• **Work order**
Locate, in the data below, the line that contains "Lemma child_main_eq w" and the line that contains "Proof. intros [_"; reproduce exactly those two lines and every line between them, nothing more.
════════
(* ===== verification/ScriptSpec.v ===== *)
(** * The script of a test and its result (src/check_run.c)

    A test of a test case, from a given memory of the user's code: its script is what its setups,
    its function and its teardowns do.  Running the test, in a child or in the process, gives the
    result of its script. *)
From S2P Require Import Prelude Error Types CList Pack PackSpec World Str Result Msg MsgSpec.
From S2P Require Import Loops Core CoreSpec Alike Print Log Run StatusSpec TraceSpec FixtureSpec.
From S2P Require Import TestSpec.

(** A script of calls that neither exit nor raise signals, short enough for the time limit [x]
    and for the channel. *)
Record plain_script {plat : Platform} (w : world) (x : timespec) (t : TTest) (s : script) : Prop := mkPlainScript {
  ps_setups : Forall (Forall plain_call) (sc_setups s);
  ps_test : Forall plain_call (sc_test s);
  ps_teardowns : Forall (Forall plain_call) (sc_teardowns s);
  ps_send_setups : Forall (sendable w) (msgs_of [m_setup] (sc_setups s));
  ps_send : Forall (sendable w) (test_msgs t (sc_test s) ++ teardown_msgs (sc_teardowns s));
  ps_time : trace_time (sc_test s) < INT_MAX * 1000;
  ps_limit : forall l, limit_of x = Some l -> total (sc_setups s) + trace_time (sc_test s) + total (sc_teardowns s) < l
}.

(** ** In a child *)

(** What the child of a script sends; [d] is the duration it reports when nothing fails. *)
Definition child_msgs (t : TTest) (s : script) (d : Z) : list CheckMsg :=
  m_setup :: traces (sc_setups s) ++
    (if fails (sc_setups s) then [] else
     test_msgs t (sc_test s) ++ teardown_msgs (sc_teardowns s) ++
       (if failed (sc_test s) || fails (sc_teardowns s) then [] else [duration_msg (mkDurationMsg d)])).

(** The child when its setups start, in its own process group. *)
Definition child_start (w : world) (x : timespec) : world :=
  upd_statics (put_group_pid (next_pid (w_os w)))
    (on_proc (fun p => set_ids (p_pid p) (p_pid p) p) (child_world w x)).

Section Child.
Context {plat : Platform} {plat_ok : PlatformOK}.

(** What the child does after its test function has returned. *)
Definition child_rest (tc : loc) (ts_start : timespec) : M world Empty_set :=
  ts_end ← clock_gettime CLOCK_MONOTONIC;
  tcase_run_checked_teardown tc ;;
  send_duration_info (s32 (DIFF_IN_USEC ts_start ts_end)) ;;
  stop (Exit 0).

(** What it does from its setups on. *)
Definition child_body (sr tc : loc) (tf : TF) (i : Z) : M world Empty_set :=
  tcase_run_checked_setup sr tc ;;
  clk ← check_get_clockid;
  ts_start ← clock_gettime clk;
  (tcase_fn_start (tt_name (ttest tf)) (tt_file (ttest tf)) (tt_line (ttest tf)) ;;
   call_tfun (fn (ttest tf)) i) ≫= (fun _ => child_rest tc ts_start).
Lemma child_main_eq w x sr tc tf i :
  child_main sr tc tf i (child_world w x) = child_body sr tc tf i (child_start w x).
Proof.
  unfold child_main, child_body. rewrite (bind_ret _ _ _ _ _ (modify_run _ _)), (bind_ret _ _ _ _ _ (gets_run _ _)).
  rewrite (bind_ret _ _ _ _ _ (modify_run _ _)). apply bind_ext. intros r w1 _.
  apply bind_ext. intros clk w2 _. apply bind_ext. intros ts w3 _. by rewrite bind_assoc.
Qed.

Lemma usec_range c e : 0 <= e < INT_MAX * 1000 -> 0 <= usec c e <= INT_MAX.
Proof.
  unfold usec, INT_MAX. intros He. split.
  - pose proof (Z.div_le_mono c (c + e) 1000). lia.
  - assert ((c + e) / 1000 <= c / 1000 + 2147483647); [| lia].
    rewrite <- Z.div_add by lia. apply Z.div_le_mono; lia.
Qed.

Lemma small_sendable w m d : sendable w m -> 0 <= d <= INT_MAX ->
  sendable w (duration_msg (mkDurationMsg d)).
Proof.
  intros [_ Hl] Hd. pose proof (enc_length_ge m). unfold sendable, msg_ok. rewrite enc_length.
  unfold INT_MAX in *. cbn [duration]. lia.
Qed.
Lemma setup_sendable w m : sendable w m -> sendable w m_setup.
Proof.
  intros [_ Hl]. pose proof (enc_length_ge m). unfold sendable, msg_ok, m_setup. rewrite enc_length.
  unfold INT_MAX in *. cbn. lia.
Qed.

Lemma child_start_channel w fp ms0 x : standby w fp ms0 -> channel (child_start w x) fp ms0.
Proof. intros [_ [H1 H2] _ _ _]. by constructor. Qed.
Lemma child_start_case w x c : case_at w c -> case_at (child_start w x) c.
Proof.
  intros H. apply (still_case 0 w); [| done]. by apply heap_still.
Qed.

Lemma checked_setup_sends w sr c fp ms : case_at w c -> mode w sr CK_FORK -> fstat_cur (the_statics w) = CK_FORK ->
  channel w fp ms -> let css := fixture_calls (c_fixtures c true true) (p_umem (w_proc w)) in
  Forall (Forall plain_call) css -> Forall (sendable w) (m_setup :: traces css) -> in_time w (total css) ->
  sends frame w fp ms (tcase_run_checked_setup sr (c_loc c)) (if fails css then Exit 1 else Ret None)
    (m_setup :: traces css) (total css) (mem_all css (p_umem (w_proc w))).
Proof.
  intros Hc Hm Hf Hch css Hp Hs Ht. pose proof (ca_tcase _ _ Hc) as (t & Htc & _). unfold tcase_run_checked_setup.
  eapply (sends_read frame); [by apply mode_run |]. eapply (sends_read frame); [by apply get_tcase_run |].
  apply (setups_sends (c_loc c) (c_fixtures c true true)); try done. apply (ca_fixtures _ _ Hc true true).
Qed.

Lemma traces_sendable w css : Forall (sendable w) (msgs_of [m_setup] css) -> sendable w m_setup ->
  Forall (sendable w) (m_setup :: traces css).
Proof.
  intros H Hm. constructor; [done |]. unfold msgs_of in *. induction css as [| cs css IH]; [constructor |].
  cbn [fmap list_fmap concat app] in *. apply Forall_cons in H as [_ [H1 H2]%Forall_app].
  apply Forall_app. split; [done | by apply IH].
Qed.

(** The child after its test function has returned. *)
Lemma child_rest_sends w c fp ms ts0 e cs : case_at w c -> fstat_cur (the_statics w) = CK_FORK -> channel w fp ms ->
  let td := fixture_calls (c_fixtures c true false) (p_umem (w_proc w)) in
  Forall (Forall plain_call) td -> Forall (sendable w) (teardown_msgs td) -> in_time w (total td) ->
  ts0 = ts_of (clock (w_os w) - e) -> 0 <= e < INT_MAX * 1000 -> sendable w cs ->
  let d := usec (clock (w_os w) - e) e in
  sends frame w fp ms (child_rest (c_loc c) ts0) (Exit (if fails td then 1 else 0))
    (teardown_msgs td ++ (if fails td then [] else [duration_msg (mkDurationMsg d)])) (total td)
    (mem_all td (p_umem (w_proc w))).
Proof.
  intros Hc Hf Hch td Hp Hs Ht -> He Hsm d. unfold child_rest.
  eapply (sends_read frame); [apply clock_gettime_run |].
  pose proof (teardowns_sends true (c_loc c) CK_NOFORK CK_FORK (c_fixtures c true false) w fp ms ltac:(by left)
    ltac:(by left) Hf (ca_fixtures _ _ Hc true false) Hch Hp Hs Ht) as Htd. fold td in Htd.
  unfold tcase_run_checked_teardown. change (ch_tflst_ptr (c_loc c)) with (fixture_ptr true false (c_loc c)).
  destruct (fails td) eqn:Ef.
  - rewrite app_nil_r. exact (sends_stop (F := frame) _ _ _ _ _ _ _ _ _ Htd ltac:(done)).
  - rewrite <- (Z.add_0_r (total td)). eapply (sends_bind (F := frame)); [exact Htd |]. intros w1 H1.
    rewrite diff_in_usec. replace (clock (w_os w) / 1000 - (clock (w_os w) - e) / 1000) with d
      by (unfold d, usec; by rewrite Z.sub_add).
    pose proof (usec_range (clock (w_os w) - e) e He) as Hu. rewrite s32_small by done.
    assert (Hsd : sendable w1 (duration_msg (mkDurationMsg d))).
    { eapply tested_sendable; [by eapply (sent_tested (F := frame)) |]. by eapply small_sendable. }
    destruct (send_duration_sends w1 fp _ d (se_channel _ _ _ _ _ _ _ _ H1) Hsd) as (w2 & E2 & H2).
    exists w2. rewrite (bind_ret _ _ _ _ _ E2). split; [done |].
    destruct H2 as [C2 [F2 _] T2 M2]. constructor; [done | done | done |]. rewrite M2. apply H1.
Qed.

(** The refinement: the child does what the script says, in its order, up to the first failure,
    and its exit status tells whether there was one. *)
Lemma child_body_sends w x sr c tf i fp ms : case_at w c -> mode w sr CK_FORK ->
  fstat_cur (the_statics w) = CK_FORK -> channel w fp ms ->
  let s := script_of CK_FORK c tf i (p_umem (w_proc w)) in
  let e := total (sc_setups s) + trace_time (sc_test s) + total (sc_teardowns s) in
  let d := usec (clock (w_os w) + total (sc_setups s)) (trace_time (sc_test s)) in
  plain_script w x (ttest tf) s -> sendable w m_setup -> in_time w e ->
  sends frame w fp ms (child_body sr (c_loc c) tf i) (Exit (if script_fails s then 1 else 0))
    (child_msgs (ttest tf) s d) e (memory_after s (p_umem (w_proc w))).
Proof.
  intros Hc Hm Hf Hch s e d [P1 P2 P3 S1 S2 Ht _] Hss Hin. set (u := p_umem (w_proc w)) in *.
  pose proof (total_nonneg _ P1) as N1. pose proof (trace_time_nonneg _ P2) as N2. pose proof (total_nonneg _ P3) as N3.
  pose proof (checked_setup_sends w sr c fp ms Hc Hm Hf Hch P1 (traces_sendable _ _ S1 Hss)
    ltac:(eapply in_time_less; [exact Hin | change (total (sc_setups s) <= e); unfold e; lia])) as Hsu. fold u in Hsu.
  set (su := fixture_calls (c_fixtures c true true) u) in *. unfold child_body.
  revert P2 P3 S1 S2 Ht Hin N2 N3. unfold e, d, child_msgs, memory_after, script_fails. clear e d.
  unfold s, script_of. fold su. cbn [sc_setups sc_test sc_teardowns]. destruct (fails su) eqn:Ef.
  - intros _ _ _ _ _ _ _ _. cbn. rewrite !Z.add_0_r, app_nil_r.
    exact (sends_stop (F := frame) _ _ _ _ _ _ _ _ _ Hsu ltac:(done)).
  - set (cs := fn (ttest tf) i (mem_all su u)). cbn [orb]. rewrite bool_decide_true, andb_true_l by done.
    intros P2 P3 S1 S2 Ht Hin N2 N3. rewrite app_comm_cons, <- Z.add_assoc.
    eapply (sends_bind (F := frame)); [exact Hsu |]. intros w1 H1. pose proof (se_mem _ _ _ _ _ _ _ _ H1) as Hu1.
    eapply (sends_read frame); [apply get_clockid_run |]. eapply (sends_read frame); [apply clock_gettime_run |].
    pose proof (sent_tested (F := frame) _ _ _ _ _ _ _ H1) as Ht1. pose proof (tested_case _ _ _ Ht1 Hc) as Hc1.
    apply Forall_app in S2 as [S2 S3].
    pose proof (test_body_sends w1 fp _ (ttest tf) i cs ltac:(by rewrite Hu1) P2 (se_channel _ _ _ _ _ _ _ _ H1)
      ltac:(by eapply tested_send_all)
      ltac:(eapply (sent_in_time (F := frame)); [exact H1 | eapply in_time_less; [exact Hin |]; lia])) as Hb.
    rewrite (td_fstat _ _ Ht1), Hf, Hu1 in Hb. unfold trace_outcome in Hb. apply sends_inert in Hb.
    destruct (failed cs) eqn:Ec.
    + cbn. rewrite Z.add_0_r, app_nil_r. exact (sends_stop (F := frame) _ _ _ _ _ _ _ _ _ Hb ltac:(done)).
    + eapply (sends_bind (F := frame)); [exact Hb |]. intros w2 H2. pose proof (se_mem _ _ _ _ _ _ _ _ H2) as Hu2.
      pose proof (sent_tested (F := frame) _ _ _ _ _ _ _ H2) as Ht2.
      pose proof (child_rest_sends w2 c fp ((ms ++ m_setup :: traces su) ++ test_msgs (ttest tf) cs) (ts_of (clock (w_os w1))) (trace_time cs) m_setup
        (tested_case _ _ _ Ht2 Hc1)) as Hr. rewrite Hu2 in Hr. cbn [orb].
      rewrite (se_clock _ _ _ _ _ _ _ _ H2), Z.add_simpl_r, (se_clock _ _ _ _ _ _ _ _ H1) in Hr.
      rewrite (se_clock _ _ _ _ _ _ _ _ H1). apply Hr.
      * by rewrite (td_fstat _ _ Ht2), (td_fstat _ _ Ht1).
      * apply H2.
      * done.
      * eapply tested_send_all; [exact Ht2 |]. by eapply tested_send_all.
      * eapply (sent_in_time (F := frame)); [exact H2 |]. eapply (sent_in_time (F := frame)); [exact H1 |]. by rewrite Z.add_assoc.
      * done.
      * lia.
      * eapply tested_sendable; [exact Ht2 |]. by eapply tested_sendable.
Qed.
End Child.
════════
• **Output of the task**
Lemma child_main_eq w x sr tc tf i :
  child_main sr tc tf i (child_world w x) = child_body sr tc tf i (child_start w x).
Proof.
  unfold child_main, child_body. rewrite (bind_ret _ _ _ _ _ (modify_run _ _)), (bind_ret _ _ _ _ _ (gets_run _ _)).
  rewrite (bind_ret _ _ _ _ _ (modify_run _ _)). apply bind_ext. intros r w1 _.
  apply bind_ext. intros clk w2 _. apply bind_ext. intros ts w3 _. by rewrite bind_assoc.
Qed.

Lemma usec_range c e : 0 <= e < INT_MAX * 1000 -> 0 <= usec c e <= INT_MAX.
Proof.
  unfold usec, INT_MAX. intros He. split.
  - pose proof (Z.div_le_mono c (c + e) 1000). lia.
  - assert ((c + e) / 1000 <= c / 1000 + 2147483647); [| lia].
    rewrite <- Z.div_add by lia. apply Z.div_le_mono; lia.
Qed.

Lemma small_sendable w m d : sendable w m -> 0 <= d <= INT_MAX ->
  sendable w (duration_msg (mkDurationMsg d)).
Proof.
  intros [_ Hl] Hd. pose proof (enc_length_ge m). unfold sendable, msg_ok. rewrite enc_length.
  unfold INT_MAX in *. cbn [duration]. lia.
Qed.
Lemma setup_sendable w m : sendable w m -> sendable w m_setup.
Proof.
  intros [_ Hl]. pose proof (enc_length_ge m). unfold sendable, msg_ok, m_setup. rewrite enc_length.
  unfold INT_MAX in *. cbn. lia.
Qed.

Lemma child_start_channel w fp ms0 x : standby w fp ms0 -> channel (child_start w x) fp ms0.
Proof. intros [_ [H1 H2] _ _ _]. by constructor. Qed.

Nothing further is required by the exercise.